Lemma read_frame_inv from payload from' :
  read_frame from = Ok (Some (payload, from')) →
  bytes from = framed payload ++ bytes from' ∧ len payload ≤ DEFAULT_MAX_FRAME.
Proof.
  unfold read_frame. destruct (Z.ltb_spec (len (bytes from)) 4); [by destruct (broken from)|].
  intros (n & En & E)%res_bind_ok. apply map_err_ok in En. unfold check_len in En.
  destruct (Z.ltb_spec (sint 32 (be_val (take 4 (bytes from)))) 0); [done|].
  destruct (Z.ltb_spec DEFAULT_MAX_FRAME (sint 32 (be_val (take 4 (bytes from))))); [done|].
  injection En as En. rewrite En in *. cbv zeta in E.
  destruct (Z.ltb_spec (len (drop 4 (bytes from))) n); [done|]. injection E as <- <-.
  cbn [bytes]. unfold framed. rewrite length_take. split; [|lia].
  rewrite <- app_assoc, take_drop. rewrite <- (take_drop 4 (bytes from)) at 1. f_equal.
  replace (Z.of_nat (Z.to_nat n `min` length (drop 4 (bytes from)))) with n by lia.
  assert (0 < 4 ≤ length (bytes from))%nat as Hb by lia.
  destruct (get_int_inv 4 (bytes from) _ _ Hb eq_refl) as [Ei _].
  apply (f_equal (take 4)) in Ei. rewrite take_app_exact in Ei by (by rewrite be_bytes_length).
  rewrite Ei at 1. f_equal. exact En.
Qed.

Lemma write_frame_framed payload :
  len payload ≤ i32_max → write_frame payload = Ok (framed payload).
Proof.
  intros Hl. unfold write_frame, frozen.
  by rewrite (encodes_frame _ _ (encodes_slice payload) Hl []).
Qed.

Lemma write_frame_inv payload out : write_frame payload = Ok out → out = framed payload.
Proof.
  destruct (Z.le_gt_cases (len payload) i32_max) as [Hl|Hl].
  { rewrite write_frame_framed by done. by injection 1. }
  unfold write_frame, frozen, frame, frame_in_place, enc_seq, put_i32, put_int, put_slice.
  rewrite !length_app, be_bytes_length. cbn [length].
  unfold try_from.
  destruct (_ && _) eqn:E; [|done]. apply andb_true_iff in E as [_ E%Z.leb_le].
  lia.
Qed.

(** ** Redirecting *)

Definition endpoints_ok (endpoints : Endpoints) : Prop :=
  ∀ e h p, endpoints !! e = Some (h, p) → is_str h ∧ str_len h ≤ i16_max ∧ is_i32 p.

(** Where a client that is told [host] and [port] goes through the proxy. *)
Definition redirect (endpoints : Endpoints) (host : string) (port : Z) : string * Z :=
  (map_endpoint host port endpoints []).1.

= = = =

→ **Exercise**
Print, from the entries above, the line with "by rewrite (encodes_frame", the line with "put_i32, put_int, put_slice." and all lines between them, exactly and with nothing else.

→ **Output for this exercise**
  by rewrite (encodes_frame _ _ (encodes_slice payload) Hl []).
Qed.

Lemma write_frame_inv payload out : write_frame payload = Ok out → out = framed payload.
Proof.
  destruct (Z.le_gt_cases (len payload) i32_max) as [Hl|Hl].
  { rewrite write_frame_framed by done. by injection 1. }
  unfold write_frame, frozen, frame, frame_in_place, enc_seq, put_i32, put_int, put_slice.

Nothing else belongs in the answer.